• _Exercise details_: Go to the line in the entries below that holds "destruct (spanBody rest)" and repeat exactly from there through the line that holds "unfold braced. rewrite", inclusive.

(Saved entries)
(** * join-pdf: the join list, its parser, the validator and the assembler

    A shallow embedding of [src/join-pdf.ts] ([listPdfs], [parsePages],
    [join], [testList]) and of [parsePagesArg] and the option handling
    of [src/cli.ts], and the properties of them that the specification
    states.

    Modelling conventions.
    - Strings are sequences of characters with code points below 256.
    - A JavaScript [number] is a value of [number] below. An integer is
      kept as it is; [parseInt] and [p++] give the nearest double, so
      integers are exact up to 2^53 and rounded beyond, and [String]
      prints them as JavaScript does, in exponent notation from 1e21
      on. A finite number that is not an integer is kept by its integer
      part and its printed form. NaN and the two infinities are values
      of their own.
    - An array holds at most 2^32 - 1 elements: the [push] that would
      make it longer throws a [RangeError]. (An engine short of memory
      gives up earlier; no property below depends on where.)
    - [throw] is the constructor [Throw] of [res]; a property read from
      [undefined] is a [TypeError].
    - Reading the files and pdf-lib are outside. A loaded document is
      known by its page count, and the output document by the sequence
      of its pages. Of pdf-lib the model keeps that [copyPages] reads
      [srcPages[index].node], a [TypeError] for an index that is no
      integer, and that [save] adds a page to a document without
      pages. *)

From Stdlib Require Import Ascii String.
From stdpp Require Import gmap strings list pretty.
From Equations Require Import Equations.

Open Scope Z_scope.

(** ** Numbers *)

(** The values of the type [number] as the module observes them: it
    compares them with integers, uses them as array indices and property
    keys, and prints them. *)
Inductive number : Type :=
| Int (z : Z)                    (* an integer *)
| Frac (floor : Z) (txt : string)
      (* a finite non-integral x, floor < x < floor + 1, printed as txt *)
| NaN
| Inf (negative : bool).         (* Infinity and -Infinity *)

Global Instance number_eq_dec : EqDecision number.
Proof. solve_decision. Defined.

(** [x < c] for an integer [c]; every comparison with NaN is false. *)
Definition num_lt (x : number) (c : Z) : bool :=
  match x with
  | Int z => bool_decide (z < c)
  | Frac fl _ => bool_decide (fl < c)
  | NaN => false
  | Inf neg => neg
  end.

(** [x > c] for an integer [c]. *)
Definition num_gt (x : number) (c : Z) : bool :=
  match x with
  | Int z => bool_decide (c < z)
  | Frac fl _ => bool_decide (c ≤ fl)
  | NaN => false
  | Inf neg => negb neg
  end.

(** The numbers that [parseInt] returns and that a counter started from
    one of them takes: a whole number that is not negative, [Infinity],
    or [NaN]. *)
Inductive whole : Type :=
| Whole (n : N)
| WInfinity
| WNaN.

Global Instance whole_eq_dec : EqDecision whole.
Proof. solve_decision. Defined.

Definition to_number (w : whole) : number :=
  match w with
  | Whole n => Int (Z.of_N n)
  | WInfinity => Inf false
  | WNaN => NaN
  end.

(** The double nearest to a natural number, ties to the even mantissa:
    the number itself up to 2^53; beyond, the 53 leading bits rounded;
    [Infinity] from 2^1024 - 2^970 on. *)
Definition nearest_double (n : N) : whole :=
  if (n <=? 2 ^ 53)%N then Whole n
  else
    let k := (N.log2 n - 52)%N in
    let q := (n / 2 ^ k)%N in
    let r := (n mod 2 ^ k)%N in
    let half := (2 ^ (k - 1))%N in
    let q' := if (r <? half)%N then q
              else if (half <? r)%N then (q + 1)%N
              else if N.even q then q else (q + 1)%N in
    if (2 ^ 1024 <=? q' * 2 ^ k)%N then WInfinity else Whole (q' * 2 ^ k).

(** [p++] *)
Definition incr (p : whole) : whole :=
  match p with
  | Whole n => nearest_double (n + 1)
  | WInfinity => WInfinity
  | WNaN => WNaN
  end.

(** [x <= y] *)
Definition whole_le (x y : whole) : bool :=
  match x, y with
  | Whole a, Whole b => bool_decide (a ≤ b)%N
  | Whole _, WInfinity => true
  | WInfinity, WInfinity => true
  | _, _ => false
  end.

(** [x > y] *)
Definition whole_gt (x y : whole) : bool :=
  match x, y with
  | Whole a, Whole b => bool_decide (b < a)%N
  | WInfinity, Whole _ => true
  | _, _ => false
  end.

(** *** Printing *)

(** Number::toString looks for the decimal of fewest significant digits
    that reads back as the double [x], and for the nearest to [x] when
    there are two. With [n] the number of digits of [x], the decimals of
    [k] significant digits next to [x] are the two multiples of
    [10^(n-k)] around it. *)
Fixpoint shortest_from (x : N) (n k fuel : nat) : N :=
  match fuel with
  | O => x
  | S fuel' =>
      let unit := (10 ^ N.of_nat (n - k))%N in
      let low := (x / unit * unit)%N in
      let high := (low + unit)%N in
      let low_ok := bool_decide (nearest_double low = Whole x) in
      let high_ok := bool_decide (nearest_double high = Whole x) in
      if low_ok && high_ok then
        if (x - low <? high - x)%N then low
        else if (high - x <? x - low)%N then high
        else if N.even (x / unit) then low else high
      else if low_ok then low
      else if high_ok then high
      else shortest_from x n (S k) fuel'
  end.

(** Seventeen significant digits tell any two doubles apart. *)
Definition shortest (x : N) : N :=
  shortest_from x (String.length (pretty x)) 1 17.

(** The digits without the zeros at the end. *)
Fixpoint strip_zeros (s : string) : string :=
  match s with
  | String c s' =>
      match strip_zeros s' with
      | EmptyString => if decide (c = "0"%char) then EmptyString
                       else String c EmptyString
      | t => String c t
      end
  | EmptyString => EmptyString
  end.

(** [String(x)] for a whole [x] that is not negative: the digits of [x]
    up to 2^53, where every integer is a double; the shortest decimal
    beyond, with its zeros up to 21 digits and as [d.ddde+n] for more. *)
Definition natural_to_string (x : N) : string :=
  if (x <=? 2 ^ 53)%N then pretty x
  else
    let str := pretty (shortest x) in
    let n := String.length str in
    if (n <=? 21)%nat then str
    else
      match strip_zeros str with
      | String d EmptyString =>
          String d EmptyString +:+ "e+" +:+ pretty (n - 1)%nat
      | String d ds => String d ("." +:+ ds) +:+ "e+" +:+ pretty (n - 1)%nat
      | EmptyString => str
      end.

(** [String(x)], as in a template literal or a property key. *)
Definition num_to_string (x : number) : string :=
  match x with
  | Int z =>
      if decide (Z.abs z ≤ 2 ^ 53) then pretty z
      else (if decide (z < 0) then "-" else "") +:+ natural_to_string (Z.abs_N z)
  | Frac _ txt => txt
  | NaN => "NaN"
  | Inf neg => if neg then "-Infinity" else "Infinity"
  end.

(** [arr[x]]: an element for an integer index within the array, and
    [undefined] for every other number. *)
Definition index {A} (arr : list A) (x : number) : option A :=
  match x with
  | Int z => if decide (0 ≤ z) then arr !! Z.to_nat z else None
  | _ => None
  end.

(** The object [arr[x]] changed in place by [f], when there is one. *)
Definition modify {A} (arr : list A) (x : number) (f : A → A) : list A :=
  match x with
  | Int z => if decide (0 ≤ z) then alter f (Z.to_nat z) arr else arr
  | _ => arr
  end.

(** ** Characters and strings *)

Module Js.

(** The double quote, for the template literals that print one. *)
Definition dquote : string := String (ascii_of_nat 34) "".

(** [\d] of a regular expression. *)
Definition is_digit (c : ascii) : bool :=
  let n := nat_of_ascii c in (48 <=? n)%nat && (n <=? 57)%nat.

(** White space as [String.prototype.trim] and [\s] see it, for code
    points below 256: TAB, LF, VT, FF, CR, SP and NBSP. *)
Definition is_space (c : ascii) : bool :=
  let n := nat_of_ascii c in
  ((9 <=? n)%nat && (n <=? 13)%nat) || (n =? 32)%nat || (n =? 160)%nat.

Fixpoint trimStart (s : string) : string :=
  match s with
  | String c s' => if is_space c then trimStart s' else s
  | EmptyString => EmptyString
  end.

Fixpoint trimEnd (s : string) : string :=
  match s with
  | String c s' =>
      match trimEnd s' with
      | EmptyString => if is_space c then EmptyString else String c EmptyString
      | t => String c t
      end
  | EmptyString => EmptyString
  end.

(** [s.trim()] *)
Definition trim (s : string) : string := trimEnd (trimStart s).

(** [c.toLowerCase()] for one character below 256: the letters A-Z and
    the accented capitals U+00C0-U+00DE (but the sign U+00D7). *)
Definition lower_char (c : ascii) : ascii :=
  let n := nat_of_ascii c in
  if ((65 <=? n)%nat && (n <=? 90)%nat)
     || ((192 <=? n)%nat && (n <=? 222)%nat && negb (n =? 215)%nat)
  then ascii_of_nat (n + 32) else c.

(** [s.toLowerCase()] *)
Fixpoint toLowerCase (s : string) : string :=
  match s with
  | String c s' => String (lower_char c) (toLowerCase s')
  | EmptyString => EmptyString
  end.

(** [s.split(sep)] for a separator of one character: never empty, the
    empty string gives one empty piece. *)
Fixpoint split (sep : ascii) (s : string) : list string :=
  match s with
  | EmptyString => [EmptyString]
  | String c s' =>
      if decide (c = sep) then EmptyString :: split sep s'
      else match split sep s' with
           | t :: ts => String c t :: ts
           | [] => [String c EmptyString]
           end
  end.

(** [s.includes(c)] for one character. *)
Fixpoint includes (c : ascii) (s : string) : bool :=
  match s with
  | String d s' => if decide (d = c) then true else includes c s'
  | EmptyString => false
  end.

(** The longest prefix of characters of a class, and what is left: the
    greedy match of [\d+], [\d*] or [\s*]. *)
Fixpoint span (p : ascii → bool) (s : string) : string * string :=
  match s with
  | String c s' =>
      if p c then let (a, b) := span p s' in (String c a, b)
      else (EmptyString, s)
  | EmptyString => (EmptyString, EmptyString)
  end.

(** The value of a digit character. *)
Definition digit_value (c : ascii) : N := (N.of_nat (nat_of_ascii c) - 48)%N.

(** The integer that the leading digits of [s] denote, most significant
    digit first, after the digits read so far. *)
Fixpoint parseInt_from (acc : N) (s : string) : N :=
  match s with
  | String c s' =>
      if is_digit c then parseInt_from (10 * acc + digit_value c)%N s' else acc
  | EmptyString => acc
  end.

(** [parseInt(s, 10)] for a string that begins with a digit or is empty,
    as the groups [\d+] of a match are: the double nearest to the integer
    of the leading digits, and NaN without a digit. *)
Definition parseInt (s : string) : whole :=
  match s with
  | String c _ =>
      if is_digit c then nearest_double (parseInt_from 0%N s) else WNaN
  | EmptyString => WNaN
  end.

End Js.

(** ** Results of a call that may throw *)

Inductive res (E A : Type) : Type :=
| Ok (a : A)
| Throw (e : E).
Arguments Ok {E A} a.
Arguments Throw {E A} e.

Definition bind {E A B} (m : res E A) (k : A → res E B) : res E B :=
  match m with
  | Ok a => k a
  | Throw e => Throw e
  end.

(** ** The data model of join-pdf.ts *)

(** [page?: number | string] *)
Inductive PageSpec : Type :=
| PNum (n : number)
| PStr (s : string).

(** [interface JoinItem]: each field may be absent. *)
Record JoinItem : Type := mkJoinItem {
  pdf : option number;
  page : option PageSpec;
  blank : option bool
}.

(** [if (item.blank)] *)
Definition truthy (b : option bool) : bool :=
  match b with
  | Some true => true
  | _ => false
  end.

(** ** parsePages *)

(** [/^(\d+)\s*-\s*(\d+)$/.exec(s)]: the two groups of a match. The
    classes [\d], [\s] and the hyphen are disjoint, so the greedy scan
    finds the only possible match. *)
Definition exec_range (s : string) : option (string * string) :=
  let (g1, r1) := Js.span Js.is_digit s in
  if decide (g1 = "") then None else
  let (_, r2) := Js.span Js.is_space r1 in
  match r2 with
  | String "-" r3 =>
      let (_, r4) := Js.span Js.is_space r3 in
      let (g2, r5) := Js.span Js.is_digit r4 in
      if decide (g2 = "") then None
      else if decide (r5 = "") then Some (g1, g2) else None
  | _ => None
  end.

(** What [parsePages] throws: one of its two [Error]s, with its
    message, or the [RangeError] of [pages.push] on an array that can
    grow no more. *)
Inductive parse_exn : Type :=
| ParseError (message : string)
| ArrayLengthError.

(** [(err as Error).message] *)
Definition message (err : parse_exn) : string :=
  match err with
  | ParseError message => message
  | ArrayLengthError => "Invalid array length"
  end.

(** The greatest length of an array. *)
Definition max_array_length : Z := 4294967295.

(** A bound on the turns that the loop below still takes: the room left
    in the array, and the numbers left up to [e] where the counter is
    exact. It serves the termination of [pages_loop] only. *)
Definition turns_left (p e : whole) (pages : list number) : nat :=
  Z.to_nat
    (let room := max_array_length - Z.of_nat (length pages) in
     match p, e with
     | Whole a, Whole b =>
         if (b <? 2 ^ 53)%N then Z.min room (Z.of_N b + 1 - Z.of_N a)
         else room
     | _, _ => room
     end).
Lemma spanBody_spec s :
  s = fst (spanBody s) ++ snd (spanBody s)
  /\ closing ∉ fst (spanBody s).
Proof.
  induction s as [|c s [IH1 IH2]]; simpl; [split; [done|apply not_elem_of_nil]|].
  destruct (Ascii.eqb_spec c closing) as [->|Hne]; simpl.
  - split; [done|apply not_elem_of_nil].
  - destruct (spanBody s) as [body after]. simpl in *. split; [by f_equal|].
    rewrite not_elem_of_cons. split; [congruence|done].
Qed.

Lemma spanBody_body body after :
  closing ∉ body -> spanBody (body ++ closing :: after) = (body, closing :: after).
Proof.
  induction body as [|c body IH]; intros Hn; cbn [spanBody app].
  - by rewrite Ascii.eqb_refl.
  - apply not_elem_of_cons in Hn as [Hne Hn].
    destruct (Ascii.eqb_spec c closing) as [->|_]; [done|]. by rewrite IH.
Qed.

Lemma matchAt_Some s body after :
  matchAt s = Some (body, after) ->
  s = braced body ++ after /\ body <> [] /\ closing ∉ body.
Proof.
  unfold matchAt. destruct s as [|c1 [|c2 rest]]; [done|done|].
  destruct (Ascii.eqb_spec c1 opening) as [->|]; [|done].
  destruct (Ascii.eqb_spec c2 opening) as [->|]; [|done]. simpl.
  destruct (spanBody_spec rest) as [Hs Hn].
  destruct (spanBody rest) as [[|b bs] [|d1 [|d2 aft]]]; try done.
  destruct (Ascii.eqb_spec d1 closing) as [->|]; [|done].
  destruct (Ascii.eqb_spec d2 closing) as [->|]; [|done]. simpl.
  intros [= <- <-]. simpl in *. split; [|done].
  unfold braced. rewrite Hs. simpl. by rewrite <- app_assoc.
Qed.

Lemma matchAt_braced body after :
  body <> [] -> closing ∉ body -> matchAt (braced body ++ after) = Some (body, after).
Proof.
  intros Hne Hn. unfold matchAt, braced. cbn [app].
  rewrite !Ascii.eqb_refl. cbn [andb]. rewrite <- app_assoc. cbn [app].
  rewrite spanBody_body by done.
  destruct body; [done|]. by rewrite !Ascii.eqb_refl.
Qed.

(** What the regular expression captures is the expression in words. *)
Lemma capture_expressionOf body : capture body = expressionOf body.
Proof.
  unfold expressionOf. induction body as [|c body IH]; [done|].
  destruct body as [|d rest].
  - simpl. by destruct (isSpace c).
  - change (capture (c :: d :: rest))
      with (if isSpace c then capture (d :: rest) else c :: d :: rest).
    change (dropSpaces (c :: d :: rest))
      with (if isSpace c then dropSpaces (d :: rest) else c :: d :: rest).
    destruct (isSpace c); [|done].
    rewrite IH. by rewrite last_cons_cons.
Qed.

(** The expression is what is left of the body after a run of white space;
    it is not empty, and it starts with white space only when it is the last
    code unit of a body of white space. *)
Lemma expressionOf_spec body :
  body <> [] ->
  exists ws,
    body = ws ++ expressionOf body
    /\ forallb isSpace ws = true
    /\ match expressionOf body with
       | [] => False
       | c :: rest => isSpace c = false \/ (rest = [] /\ forallb isSpace body = true)
       end.
Proof.
  unfold expressionOf. induction body as [|c body IH]; [done|]. intros _.
  destruct body as [|d rest].
  - simpl. destruct (isSpace c) eqn:Hc; exists []; split; try done; split; try done.
    + by right.
    + by left.
  - change (dropSpaces (c :: d :: rest))
      with (if isSpace c then dropSpaces (d :: rest) else c :: d :: rest).
    destruct (isSpace c) eqn:Hc.
    + destruct IH as (ws & Hb & Hws & Hexp); [done|]. rewrite last_cons_cons.
      exists (c :: ws). split; [by rewrite Hb at 1|]. split; [simpl; by rewrite Hc|].
      destruct (match dropSpaces (d :: rest) with [] => _ | _ => _ end) as [|x xs];
        [done|].
      destruct Hexp as [?|[-> Hall]]; [by left|right]. split; [done|].
      simpl in *. by rewrite Hc.
    + exists []. repeat split. by left.
Qed.

Lemma nodeFor_braced body :
  body <> [] -> closing ∉ body -> nodeFor (braced body) = Dynamic (expressionOf body).
Proof.
  intros Hne Hn. unfold nodeFor, interpolation.
  rewrite <- (app_nil_r (braced body)). by rewrite matchAt_braced, capture_expressionOf.
Qed.

(** A text at the start of which no interpolation is found is not itself an
    interpolation, and neither is any of its prefixes. *)
Lemma nodeFor_static cur s :
  cur = [] \/ matchAt (cur ++ s) = None -> nodeFor cur = Static cur.
Proof.
  intros H. unfold nodeFor, interpolation.
  destruct (matchAt cur) as [[body [|a after]]|] eqn:Hm; try done.
  apply matchAt_Some in Hm as (-> & Hne & Hn).
  destruct H as [H|H]; [done|]. rewrite app_nil_r in H.
  by rewrite matchAt_braced in H.
Qed.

• _Exercise solution_:
  destruct (spanBody rest) as [[|b bs] [|d1 [|d2 aft]]]; try done.
  destruct (Ascii.eqb_spec d1 closing) as [->|]; [|done].
  destruct (Ascii.eqb_spec d2 closing) as [->|]; [|done]. simpl.
  intros [= <- <-]. simpl in *. split; [|done].
  unfold braced. rewrite Hs. simpl. by rewrite <- app_assoc.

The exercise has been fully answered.